Data.
(* ===== verification/Double.v ===== *)
(** * Doubles: the conversions of the C library

    A C [double] is a [spec_float] of the Standard Library. [printf_g] is what
    [snprintf] prints for [%.<P>g] and [strtod] the conversion of the same name,
    both exact: integers of any size, one rounding to nearest even. [dp] is the
    decimal point of the locale. *)
From Stdlib Require Export Floats.SpecFloat.
From S2P Require Import Prelude Libc.

Module Double.

Abbreviation double := spec_float.

Definition of_Z (z : Z) : double := binary_normalize 53 1024 z 0 false.
Definition isnan (x : double) : bool := match x with S754_nan => true | _ => false end.
Definition isinf (x : double) : bool := match x with S754_infinity _ => true | _ => false end.
Definition neg (x : double) : bool :=
  match x with S754_zero s | S754_infinity s | S754_finite s _ _ => s | S754_nan => false end.

(** ** printf *)

(** [num / den], rounded to nearest, ties to even. *)
Definition div_round (num den : Z) : Z :=
  let q := num / den in
  match 2 * (num mod den) ?= den with
  | Lt => q
  | Gt => q + 1
  | Eq => if Z.even q then q else q + 1
  end.

(** The decimal exponent of [num / den]: the [x] with [10^x <= num/den < 10^(x+1)].
    A bit of the denominator is worth less than a digit. *)
Fixpoint up_loop (fuel : nat) (num den k : Z) : Z :=
  match fuel with
  | O => k
  | S fuel' => if den <=? num * 10 ^ k then k else up_loop fuel' num den (k + 1)
  end.
Definition dec_exp (num den : Z) : Z :=
  if den <=? num then len (fmt_u (num / den)) - 1
  else - up_loop (S (Z.to_nat (Z.log2 den))) num den 1.

(** The [P] significant digits of [num / den] as an integer, and its exponent. *)
Definition significant (P num den : Z) : Z * Z :=
  let x := dec_exp num den in
  let q := div_round (num * 10 ^ Z.max (P - 1 - x) 0) (den * 10 ^ Z.max (x - (P - 1)) 0) in
  if q =? 10 ^ P then (10 ^ (P - 1), x + 1) else (q, x).

(** Trailing zeros are not printed, nor a decimal point with nothing behind. *)
Fixpoint strip_zeros (ds : list Z) : list Z :=
  match ds with
  | [] => []
  | d :: ds' =>
      match strip_zeros ds' with
      | [] => if d =? 48 then [] else [d]
      | ds'' => d :: ds''
      end
  end.
Definition fraction (dp : Z) (ds : list Z) : list Z :=
  match strip_zeros ds with [] => [] | ds' => dp :: ds' end.

(** At least two digits of exponent. *)
Definition print_exp (x : Z) : list Z :=
  101 :: (if x <? 0 then 45 else 43) :: pad_left 2 48 (fmt_u (Z.abs x)).

Definition print_decimal (dp P q x : Z) : list Z :=
  let ds := fmt_u q in
  if (-4 <=? x) && (x <? P) then
    if 0 <=? x then take (Z.to_nat (x + 1)) ds ++ fraction dp (drop (Z.to_nat (x + 1)) ds)
    else 48 :: fraction dp (replicate (Z.to_nat (- x - 1)) 48 ++ ds)
  else take 1 ds ++ fraction dp (drop 1 ds) ++ print_exp x.

Definition printf_g (dp P : Z) (x : double) : list Z :=
  (if neg x then [45] else []) ++
  match x with
  | S754_zero _ => [48]
  | S754_infinity _ => lit "inf"
  | S754_nan => lit "nan"
  | S754_finite _ m e =>
      let '(q, x) := significant P (Z.pos m * 2 ^ Z.max e 0) (2 ^ Z.max (- e) 0) in
      print_decimal dp P q x
  end.

(** ** strtod *)
Definition signed (s : bool) (z : Z) : Z := if s then - z else z.

(** [d * 10^e], rounded once: a quotient of more than 64 bits with a sticky bit. *)
Definition of_decimal (s : bool) (d e : Z) : double :=
  if d =? 0 then S754_zero s
  else if 0 <=? e then binary_normalize 53 1024 (signed s (d * 10 ^ e)) 0 s
  else
    let den := 10 ^ (- e) in
    let k := Z.max 0 (Z.log2 den - Z.log2 d + 66) in
    let q := (d * 2 ^ k) / den in
    let sticky := if (d * 2 ^ k) mod den =? 0 then 0 else 1 in
    binary_normalize 53 1024 (signed s (2 * q + sticky)) (- k - 1) s.

Definition of_hex (s : bool) (d e : Z) : double :=
  if d =? 0 then S754_zero s else binary_normalize 53 1024 (signed s d) e s.

Definition lower (c : Z) : Z := if (65 <=? c) && (c <=? 90) then c + 32 else c.
Definition isalnum (c : Z) : bool :=
  isdigit c || ((97 <=? lower c) && (lower c <=? 122)).
Definition isxdigit (c : Z) : bool := isdigit c || ((97 <=? lower c) && (lower c <=? 102)).
Definition xvalue (c : Z) : Z := if isdigit c then c - 48 else lower c - 87.
Definition hex_value (ds : list Z) : Z := foldl (fun v c => v * 16 + xvalue c) 0 ds.

(** The rest of [s] behind the word [w], in any case. *)
Fixpoint word (w s : list Z) : option (list Z) :=
  match w, s with
  | [], _ => Some s
  | a :: w', c :: s' => if lower c =? a then word w' s' else None
  | _ :: _, [] => None
  end.

Definition sign (s : list Z) : bool * list Z :=
  match s with
  | c :: s' => if c =? 45 then (true, s') else if c =? 43 then (false, s') else (false, s)
  | [] => (false, s)
  end.

(** An exponent behind the letter [e]; without digits it is not read. *)
Definition exponent (e : Z) (s : list Z) : Z * list Z :=
  match s with
  | c :: s' =>
      if lower c =? e then
        let '(n, s'') := sign s' in
        match span isdigit s'' with
        | ([], _) => (0, s)
        | (ds, rest) => (signed n (dec_value ds), rest)
        end
      else (0, s)
  | [] => (0, s)
  end.

(** Digits with an optional fraction: the digits before and behind the point. *)
Definition mantissa (p : Z → bool) (dp : Z) (s : list Z) : option (list Z * list Z * list Z) :=
  let '(a, s1) := span p s in
  let '(b, s2) :=
    match s1 with
    | c :: s' => if c =? dp then span p s' else ([], s1)
    | [] => ([], s1)
    end in
  match a, b with
  | [], [] => None
  | _, [] =>
      match s1 with
      | c :: s' => if c =? dp then Some (a, [], s') else Some (a, [], s1)
      | [] => Some (a, [], s1)
      end
  | _, _ => Some (a, b, s2)
  end.

Definition decimal (dp : Z) (n : bool) (s : list Z) : option (double * list Z) :=
  match mantissa isdigit dp s with
  | None => None
  | Some (a, b, s) =>
      let '(e, s) := exponent 101 s in
      Some (of_decimal n (dec_value (a ++ b)) (e - len b), s)
  end.

Definition hexadecimal (dp : Z) (n : bool) (s : list Z) : option (double * list Z) :=
  match s with
  | z :: x :: s' =>
      if (z =? 48) && (lower x =? 120) then
        match mantissa isxdigit dp s' with
        | None => None
        | Some (a, b, s) =>
            let '(e, s) := exponent 112 s in
            Some (of_hex n (hex_value (a ++ b)) (e - 4 * len b), s)
        end
      else None
  | _ => None
  end.

(** [nan] with an optional sequence of letters, digits and underscores in
    parentheses. *)
Definition nan_rest (s : list Z) : list Z :=
  match s with
  | c :: s' =>
      if c =? 40 then
        match span (fun c => isalnum c || (c =? 95)) s' with
        | (_, c' :: rest) => if c' =? 41 then rest else s
        | (_, []) => s
        end
      else s
  | [] => s
  end.

(** The value and the rest of the string; [None] when there is no number, and
    [strtod] returns 0 with [endptr] at the beginning. *)
Definition strtod (dp : Z) (s : list Z) : option (double * list Z) :=
  let '(n, s) := sign (skip_space s) in
  match word (lit "infinity") s, word (lit "inf") s, word (lit "nan") s with
  | Some rest, _, _ | None, Some rest, _ => Some (S754_infinity n, rest)
  | None, None, Some rest => Some (S754_nan, nan_rest rest)
  | None, None, None =>
      match hexadecimal dp n s with
      | Some r => Some r
      | None => decimal dp n s
      end
  end.
End Double.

Task to carry out.
When the line with "Definition exponent (e" is reached in the data above, begin copying, and stop after the line with "Definition decimal (dp"; copy each line exactly, both ends included.

Output for this task.
Definition exponent (e : Z) (s : list Z) : Z * list Z :=
  match s with
  | c :: s' =>
      if lower c =? e then
        let '(n, s'') := sign s' in
        match span isdigit s'' with
        | ([], _) => (0, s)
        | (ds, rest) => (signed n (dec_value ds), rest)
        end
      else (0, s)
  | [] => (0, s)
  end.

(** Digits with an optional fraction: the digits before and behind the point. *)
Definition mantissa (p : Z → bool) (dp : Z) (s : list Z) : option (list Z * list Z * list Z) :=
  let '(a, s1) := span p s in
  let '(b, s2) :=
    match s1 with
    | c :: s' => if c =? dp then span p s' else ([], s1)
    | [] => ([], s1)
    end in
  match a, b with
  | [], [] => None
  | _, [] =>
      match s1 with
      | c :: s' => if c =? dp then Some (a, [], s') else Some (a, [], s1)
      | [] => Some (a, [], s1)
      end
  | _, _ => Some (a, b, s2)
  end.

Definition decimal (dp : Z) (n : bool) (s : list Z) : option (double * list Z) :=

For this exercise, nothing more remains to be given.